• Directions:
Every line from the one containing "intros Ha Hl." to the end of the listing below should be transcribed exactly, and no line outside that span should appear.

BEGIN

Lemma keep_setup_boot : keeps quanta_ok setup_boot (fun _ => True).
Proof.
  unfold setup_boot. apply (keeps_bind _ _ _ quanta_ok); [by apply keep_ok_q|]. intros q Hq.
  destruct (dtb_build _ _) as [blob| |] eqn:E; [|by apply keeps_ret..].
  apply dtb_build_bytes in E; [|apply config_ok; constructor]. cbv zeta.
  apply keeps_if; [by apply keeps_ret|]. apply keeps_if; [by apply keeps_ret|].
  ok_bind; [apply keep_ok_load; [apply (rng_mono 32); [lia|apply u32_rng]|done]|].
  apply keeps_if; [by apply keeps_ret|]. ok_bind; [apply keep_ok_dtb, u32_rng|].
  apply keeps_for. intros i Hi. apply keep_ok_hart. intros c0 c. apply cinv_boot_regs.
  - apply land_rng_r; [lia|apply u64_rng].
  - apply (rng_mono 32); [lia|apply u32_rng].
  - apply (hart_index_rng (q_nharts q)); [apply Hq|done].
Qed.

Lemma keep_place_initrd a b l : bytes l -> keeps quanta_ok (place_initrd a b l) (fun _ => True).
Proof.
  intros Hl. unfold place_initrd. apply keeps_if; [by apply keeps_ret|]. cbv zeta. apply keeps_if; [by apply keeps_ret|].
  ok_bind; [apply keep_ok_load; [apply land_rng_r; [lia|apply u64_rng]|done]|]. apply keeps_if; by apply keeps_ret.
Qed.
Lemma fw_info_bytes a : bytes (fw_info a).
Proof.
  apply list.Forall_forall. intros x Hx. unfold fw_info in Hx. apply list_elem_of_In, in_flat_map in Hx as (w & _ & Hx).
  apply in_map_iff in Hx as (b & <- & _). apply u8_rng.
Qed.
Lemma keep_setup_firmware a args l : bytes (default [] args) -> bytes l -> keeps quanta_ok (setup_firmware_boot a args l) (fun _ => True).
Proof.
  intros Ha Hl. unfold setup_firmware_boot. apply (keeps_bind _ _ _ quanta_ok); [by apply keep_ok_q|]. intros q Hq. cbv zeta.
  set (dtb := u64 (u64 _ - _) .& _). set (info := u64 (dtb - 64) .& _).
  assert (rng 64 dtb) by (apply land_rng_r; [lia|apply u64_rng]).
  assert (rng 64 info) by (apply land_rng_r; [lia|apply u64_rng]).
  apply keeps_if; [by apply keeps_ret|]. ok_bind; [by apply keep_place_initrd|].
  match goal with r : option _ |- _ => destruct r as [[s e]|]; [|by apply keeps_ret] end.
  destruct (dtb_build _ _) as [blob| |] eqn:E; [|by apply keeps_ret..].
  apply dtb_build_bytes in E; [|apply (config_ok q args Ha)].
  ok_bind; [by apply keep_ok_load|]. apply keeps_if; [by apply keeps_ret|]. ok_bind; [apply keep_ok_dtb, u32_rng|].
  ok_bind; [apply keep_ok_load; [done|apply fw_info_bytes]|]. apply keeps_if; [by apply keeps_ret|].
  ok_bind; [|by apply keeps_ret]. apply keeps_for. intros i Hi. apply keep_ok_hart. intros c0 c.
  apply cinv_firmware_regs; [done..|]. apply (hart_index_rng (q_nharts q)); [apply Hq|done].
Qed.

END

• Solution to the problem:
  intros Ha Hl. unfold setup_firmware_boot. apply (keeps_bind _ _ _ quanta_ok); [by apply keep_ok_q|]. intros q Hq. cbv zeta.
  set (dtb := u64 (u64 _ - _) .& _). set (info := u64 (dtb - 64) .& _).
  assert (rng 64 dtb) by (apply land_rng_r; [lia|apply u64_rng]).
  assert (rng 64 info) by (apply land_rng_r; [lia|apply u64_rng]).
  apply keeps_if; [by apply keeps_ret|]. ok_bind; [by apply keep_place_initrd|].
  match goal with r : option _ |- _ => destruct r as [[s e]|]; [|by apply keeps_ret] end.
  destruct (dtb_build _ _) as [blob| |] eqn:E; [|by apply keeps_ret..].
  apply dtb_build_bytes in E; [|apply (config_ok q args Ha)].
  ok_bind; [by apply keep_ok_load|]. apply keeps_if; [by apply keeps_ret|]. ok_bind; [apply keep_ok_dtb, u32_rng|].
  ok_bind; [apply keep_ok_load; [done|apply fw_info_bytes]|]. apply keeps_if; [by apply keeps_ret|].
  ok_bind; [|by apply keeps_ret]. apply keeps_for. intros i Hi. apply keep_ok_hart. intros c0 c.
  apply cinv_firmware_regs; [done..|]. apply (hart_index_rng (q_nharts q)); [apply Hq|done].
Qed.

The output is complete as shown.